Instructions for the task: Look over the entries below. Report how many lines hold the word "Import", and only that.

Start of Block

(* ===== verification/WireCodecs.v ===== *)
(** * WireCodecs: every message type on the codec of Messages.v

    [BitCodec] of Messages.v encodes any countable type; the instances that make
    JSON values and the remaining messages countable, for the witnesses. *)

From S2P Require Import Prelude.
From S2P Require Import Text.
From S2P Require Import Messages.

Local Open Scope Z_scope.

(** ** JSON values *)

Fixpoint value_tree (v : Value) : gen_tree (bool + Z + string) :=
  match v with
  | Null => GenNode 0 []
  | Bool b => GenNode 1 [GenLeaf (inl (inl b))]
  | Number n => GenNode 2 [GenLeaf (inl (inr n))]
  | Float t => GenNode 3 [GenLeaf (inr t)]
  | Str t => GenNode 4 [GenLeaf (inr t)]
  | Array l => GenNode 5 (value_tree <$> l)
  | Object fields => GenNode 6 ((λ kv, GenNode 7 [GenLeaf (inr kv.1); value_tree kv.2]) <$> fields)
  end.

Fixpoint tree_value (t : gen_tree (bool + Z + string)) : Value :=
  match t with
  | GenNode 1 [GenLeaf (inl (inl b))] => Bool b
  | GenNode 2 [GenLeaf (inl (inr n))] => Number n
  | GenNode 3 [GenLeaf (inr t)] => Float t
  | GenNode 4 [GenLeaf (inr t)] => Str t
  | GenNode 5 l => Array (tree_value <$> l)
  | GenNode 6 l =>
      Object ((λ t, match t with
                    | GenNode 7 [GenLeaf (inr k); v] => (k, tree_value v)
                    | _ => (EmptyString, Null)
                    end) <$> l)
  | _ => Null
  end.

Lemma tree_value_tree : ∀ v, tree_value (value_tree v) = v.
Proof.
  fix IH 1. intros [|b|n|t|t|l|fields]; cbn [value_tree tree_value]; [done..| |].
  - f_equal. induction l as [|v l IHl]; [done|]. cbn. by rewrite IH, IHl.
  - f_equal. induction fields as [|[k v] fields IHl]; [done|]. cbn. by rewrite IH, IHl.
Qed.

#[global] Instance Value_eq_dec : EqDecision Value.
Proof.
  intros v1 v2. destruct (decide (value_tree v1 = value_tree v2)) as [Heq|Hne]; [left|right; congruence].
  by rewrite <- (tree_value_tree v1), Heq, tree_value_tree.
Defined.
#[global] Instance Value_countable : Countable Value := inj_countable' value_tree tree_value tree_value_tree.

(** ** Extensions *)

#[global] Instance SrvMsg_eq_dec : EqDecision SrvMsg.
Proof. solve_decision. Defined.

#[global] Instance SrvMsg_countable : Countable SrvMsg.
Proof.
  refine (inj_countable'
    (λ m, match m with
      | Dispatch id me p q h b s => Some (id, me, p, q, h, b, s)
      | Shutdown => None
      end)
    (λ x, match x with
      | Some (id, me, p, q, h, b, s) => Dispatch id me p q h b s
      | None => Shutdown
      end) _).
  by intros [|].
Defined.

#[global] Instance LogLevel_eq_dec : EqDecision LogLevel.
Proof. solve_decision. Defined.
#[global] Instance LogLevel_countable : Countable LogLevel.
Proof.
  refine (inj_countable'
    (λ l, match l with Trace => 0 | Debug => 1 | Info => 2 | Warn => 3 | Error => 4 end)%nat
    (λ n, match n with 0 => Trace | 1 => Debug | 2 => Info | 3 => Warn | _ => Error end%nat) _).
  by intros [].
Defined.

#[global] Instance Event_countable : Countable Event.
Proof.
  refine (inj_countable' (λ e, (channel e, payload_b64 e)) (λ x, MkEvent x.1 x.2) _).
  by intros [].
Defined.

#[global] Instance HttpReply_countable : Countable HttpReply.
Proof.
  refine (inj_countable' (λ r, (status r, headers r, body r)) (λ '(s, h, b), MkHttpReply s h b) _).
  by intros [].
Defined.

#[global] Instance ExtMsg_eq_dec : EqDecision ExtMsg.
Proof. solve_decision. Defined.
#[global] Instance ExtMsg_countable : Countable ExtMsg.
Proof.
  refine (inj_countable'
    (λ m, match m with
      | Register p id paths channels meta => inl (inl (p, id, paths, channels, meta))
      | Messages.Result id http events => inl (inr (id, http, events))
      | ExtEvent ev => inr (inl ev)
      | Log level msg => inr (inr (level, msg))
      end)
    (λ x, match x with
      | inl (inl (p, id, paths, channels, meta)) => Register p id paths channels meta
      | inl (inr (id, http, events)) => Messages.Result id http events
      | inr (inl ev) => ExtEvent ev
      | inr (inr (level, msg)) => Log level msg
      end) _).
  by intros [].
Defined.

(** ** Administration *)

#[global] Instance ControlRequest_eq_dec : EqDecision ControlRequest.
Proof. solve_decision. Defined.
#[global] Instance ControlRequest_countable : Countable ControlRequest.
Proof.
  refine (inj_countable'
    (λ r, match r with
      | Req_Status => inl true
      | Req_TokenList => inl false
      | Req_TokenAdd n => inr (n, 0%nat)
      | Req_TokenRotate n => inr (n, 1%nat)
      | Req_TokenRevoke n => inr (n, 2%nat)
      end)
    (λ x, match x with
      | inl true => Req_Status
      | inl false => Req_TokenList
      | inr (n, 0%nat) => Req_TokenAdd n
      | inr (n, 1%nat) => Req_TokenRotate n
      | inr (n, _) => Req_TokenRevoke n
      end) _).
  by intros [].
Defined.

#[global] Instance TokenSummary_countable : Countable TokenSummary.
Proof.
  refine (inj_countable' (λ t, (ts_name t, ts_fingerprint t, ts_created t, ts_active_conns t))
    (λ '(n, f, c, a), MkTokenSummary n f c a) _).
  by intros [].
Defined.

#[global] Instance ControlResponse_eq_dec : EqDecision ControlResponse.
Proof. solve_decision. Defined.
#[global] Instance ControlResponse_countable : Countable ControlResponse.
Proof.
  refine (inj_countable'
    (λ r, match r with
      | Res_Ok => inl (inl None)
      | Res_Error msg => inl (inl (Some msg))
      | Res_Token n t => inl (inr (n, t))
      | Res_Tokens l => inr (inl l)
      | Res_Status v => inr (inr v)
      end)
    (λ x, match x with
      | inl (inl None) => Res_Ok
      | inl (inl (Some msg)) => Res_Error msg
      | inl (inr (n, t)) => Res_Token n t
      | inr (inl l) => Res_Tokens l
      | inr (inr v) => Res_Status v
      end) _).
  by intros [].
Defined.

End of Block

Your response: 3